Hello @sagarvyas ,

As per this documentation, Automatic key rotation at a defined period, such as every 90 days, increases security with minimal administrative complexity. 

Why rotate keys?

For symmetric encryption, periodically and automatically rotating keys is a recommended security practice. Some industry standards, such as Payment Card Industry Data Security Standard (PCI DSS), require the regular rotation of keys.

Cloud Key Management Service does not support automatic rotation of asymmetric keys. See Considerations for asymmetric keys below.

Rotating keys provides several benefits:

• Limiting the number of messages encrypted with the same key version helps prevent attacks enabled by cryptanalysis. Key lifetime recommendations depend on the key's algorithm, as well as either the number of messages produced or the total number of bytes encrypted with the same key version. For example, the recommended key lifetime for symmetric encryption keys in Galois/Counter Mode (GCM) is based on the number of messages encrypted, as noted at https://nvlpubs.nist.gov/nistpubs/Legacy/SP/nistspecialpublication800-38d.pdf.
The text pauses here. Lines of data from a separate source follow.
(* ===== verification/Supervisor.v ===== *)
(** * Supervisor: the process supervisor

    Models src/src/supervisor/{service.h,supervisor.h,supervisor.cpp}: the runtime
    state of the backends, and every operation that runs on the supervisor's loop
    thread, as a state-passing computation over [World]. The operating system is a
    set of oracles, [OS]: the k-th reading of each clock, the k-th result of [fork],
    the k-th health probe. A [Service&] of the code is an index into [services_]. *)
From stdpp Require Import sorting.
From S2P Require Import Prelude Text ServiceConfig.
Open Scope Z_scope.

Inductive ServiceState := Stopped | Running | Backoff | Failed | Quarantined.
#[export] Instance ServiceState_eq_dec : EqDecision ServiceState.
Proof. solve_decision. Defined.

(** [struct Service]. Instants are nanoseconds; a time_point{} is 0. *)
Record Service := mk_svc {
  cfg : ServiceConfig;
  pid : Z;
  state : ServiceState;
  restart_count : Z;
  current_backoff_sec : Z;
  wants_restart : bool;
  health_known : bool;
  healthy : bool;
  failure_count : Z;
  recent_failures : list Z;
  ever_failed : bool;
  last_failure_wall : Z;
  last_failure_mono : Z;
  last_failure_reason : bytes;
  is_down : bool;
  down_since_wall : Z;
  down_since_mono : Z;
  next_restart : Z;
  last_start : Z;
  last_health : Z
}.
#[export] Instance eta_Service : Eta Service := fun s =>
  mk_svc (cfg s) (pid s) (state s) (restart_count s) (current_backoff_sec s) (wants_restart s)
    (health_known s) (healthy s) (failure_count s) (recent_failures s) (ever_failed s)
    (last_failure_wall s) (last_failure_mono s) (last_failure_reason s) (is_down s)
    (down_since_wall s) (down_since_mono s) (next_restart s) (last_start s) (last_health s).

(** [Service s; s.cfg = c]. *)
Definition new_service (c : ServiceConfig) : Service :=
  mk_svc c (-1) Stopped 0 0 false false false 0 [] false 0 0 [] false 0 0 0 0 0.

Record ServiceUptime := mk_uptime { u_name : bytes; u_running : bool; u_since : Z }.

(** What the supervisor asks of the kernel, in order. *)
Inductive action :=
  | Forked (pid : Z) (argv : list bytes) (workdir : bytes)
  | Killed (pid sig : Z)
  | StopLoop.

(** The system the supervisor runs on. *)
Record OS := mk_os {
  os_mono : nat -> Z;            (* steady_clock::now(), per reading *)
  os_wall : nat -> Z;            (* system_clock::now(), per reading *)
  os_fork : nat -> Z;            (* fork() in the parent *)
  os_probe : nat -> bool;        (* tcp_probe of a health check *)
  os_strsignal : Z -> option bytes
}.

Record World := mk_world {
  services_ : list Service;
  uptime_ : list ServiceUptime;
  shutting_down_ : bool;
  kill_deadline_ : Z;
  loop_running : bool;
  actions : list action;
  mono_reads : nat; wall_reads : nat; forks : nat; probes : nat
}.
#[export] Instance eta_World : Eta World := fun w =>
  mk_world (services_ w) (uptime_ w) (shutting_down_ w) (kill_deadline_ w) (loop_running w)
    (actions w) (mono_reads w) (wall_reads w) (forks w) (probes w).

Definition kGraceSec : Z := 5.
Definition kStableSec : Z := 10.
Definition kMaxFailures : Z := 5.
Definition second : Z := 1000000000.
Definition kFailureWindow : Z := 24 * 3600 * second.
Definition SIGKILL : Z := 9.
Definition SIGTERM : Z := 15.

(** [duration_cast<seconds>]: truncation. *)
Definition to_seconds (ns : Z) : Z := ns `quot` second.

(** The status word of [waitpid]. *)
Definition WIFEXITED (status : Z) : bool := Z.land status 127 =? 0.
Definition WEXITSTATUS (status : Z) : Z := Z.land (Z.shiftr status 8) 255.
Definition WTERMSIG (status : Z) : Z := Z.land status 127.
Definition WIFSIGNALED (status : Z) : bool :=
  negb (WTERMSIG status =? 0) && negb (WTERMSIG status =? 127).

(** [Supervisor::Supervisor]. *)
Definition init_world (configs : list ServiceConfig) : World :=
  mk_world (new_service <$> configs)
    ((fun c => mk_uptime (cfg_name c) false 0) <$> configs)
    false 0 true [] 0 0 0 0.

Section Supervisor.
Context (os : OS).

Definition steady_now : M World Z :=
  let! k := gets mono_reads in modify (fun w => w <| mono_reads := S k |>);; mret (os_mono os k).
Definition wall_now : M World Z :=
  let! k := gets wall_reads in modify (fun w => w <| wall_reads := S k |>);; mret (os_wall os k).
Definition sys_fork : M World Z :=
  let! k := gets forks in modify (fun w => w <| forks := S k |>);; mret (os_fork os k).
Definition sys_probe : M World bool :=
  let! k := gets probes in modify (fun w => w <| probes := S k |>);; mret (os_probe os k).
Definition act (a : action) : M World unit :=
  modify (fun w => w <| actions := actions w ++ [a] |>).

(** [services_[i]], as a reference. *)
Definition upd (i : nat) (f : Service -> Service) : M World unit :=
  modify (fun w => w <| services_ := alter f i (services_ w) |>).
Definition with_service (i : nat) (k : Service -> M World unit) : M World unit :=
  let! s := gets (fun w => services_ w !! i) in
  match s with Some s => k s | None => mret tt end.

Definition publish_uptime (i : nat) : M World unit :=
  with_service i (fun s =>
    modify (fun w => w <| uptime_ :=
      alter (fun u => mk_uptime (u_name u) (0 <? pid s) (last_start s)) i (uptime_ w) |>)).

(** The update [schedule_restart] makes, at instant [now]. *)
Definition backed_off (now : Z) (s : Service) : Service :=
  let ran := to_seconds (now - last_start s) in
  let backoff :=
    if kStableSec <=? ran then cfg_backoff_min_sec (cfg s)
    else if current_backoff_sec s =? 0 then cfg_backoff_min_sec (cfg s)
    else wrap_s 32 (current_backoff_sec s * 2) `min` cfg_backoff_max_sec (cfg s) in
  s <| current_backoff_sec := backoff |>
    <| restart_count := wrap_s 32 (restart_count s + 1) |>
    <| state := Backoff |>
    <| next_restart := now + backoff * second |>.

Definition schedule_restart (i : nat) : M World unit :=
  let! now := steady_now in upd i (backed_off now).

(** [spawn]. In the child, [fork] returns 0 and the code below it ends in
    [execv] or [_exit]; only the parent's side touches the supervisor's state. *)
Definition spawn (i : nat) : M World unit :=
  with_service i (fun s =>
    let argv := cfg_exec (cfg s) :: cfg_args (cfg s) in
    let! p := sys_fork in
    if p <? 0 then schedule_restart i
    else
      act (Forked p argv (cfg_workdir (cfg s)));;
      let! now := steady_now in
      upd i (fun s => s <| pid := p |> <| state := Running |>
                        <| is_down := false |> <| last_start := now |>);;
      publish_uptime i).

Fixpoint prune (recent : list Z) (now : Z) : list Z :=
  match recent with
  | t :: recent' => if kFailureWindow <? now - t then prune recent' now else recent
  | [] => []
  end.
Definition prune_failures (now : Z) (s : Service) : Service :=
  s <| recent_failures := prune (recent_failures s) now |>.

Definition mark_down (i : nat) : M World unit :=
  with_service i (fun s =>
    if is_down s then mret tt
    else
      let! mono := steady_now in let! wall := wall_now in
      upd i (fun s => s <| is_down := true |> <| down_since_mono := mono |>
                        <| down_since_wall := wall |>)).

(** The text [record_failure] formats into [char reason[64]]. *)
Definition failure_reason (status : Z) : bytes :=
  take 63
    (if WIFEXITED status then lit "exit " ++ to_string (WEXITSTATUS status)
     else if WIFSIGNALED status then
       lit "signal " ++ to_string (WTERMSIG status) ++ lit " (" ++
       default (lit "?") (os_strsignal os (WTERMSIG status)) ++ lit ")"
     else lit "unknown").

Definition failed_at (now wall status : Z) (s : Service) : Service :=
  prune_failures now
    (s <| failure_count := wrap_s 32 (failure_count s + 1) |>
       <| ever_failed := true |>
       <| last_failure_mono := now |>
       <| last_failure_wall := wall |>
       <| last_failure_reason := failure_reason status |>
       <| recent_failures := recent_failures s ++ [now] |>).

Definition record_failure (i : nat) (status : Z) : M World unit :=
  let! now := steady_now in let! wall := wall_now in upd i (failed_at now wall status).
• In the event that a key is compromised, regular rotation limits the number of actual messages vulnerable to compromise.

  If you suspect that a key version is compromised, disable it and revoke access to it as soon as possible.

• Regular key rotation ensures that your system is resilient to manual rotation, whether due to a security breach or the need to migrate your application to a stronger cryptographic algorithm. Validate your key rotation procedures before a real-life security incident occurs.

You can also manually rotate a key, either because it is compromised, or to modify your application to use a different algorithm.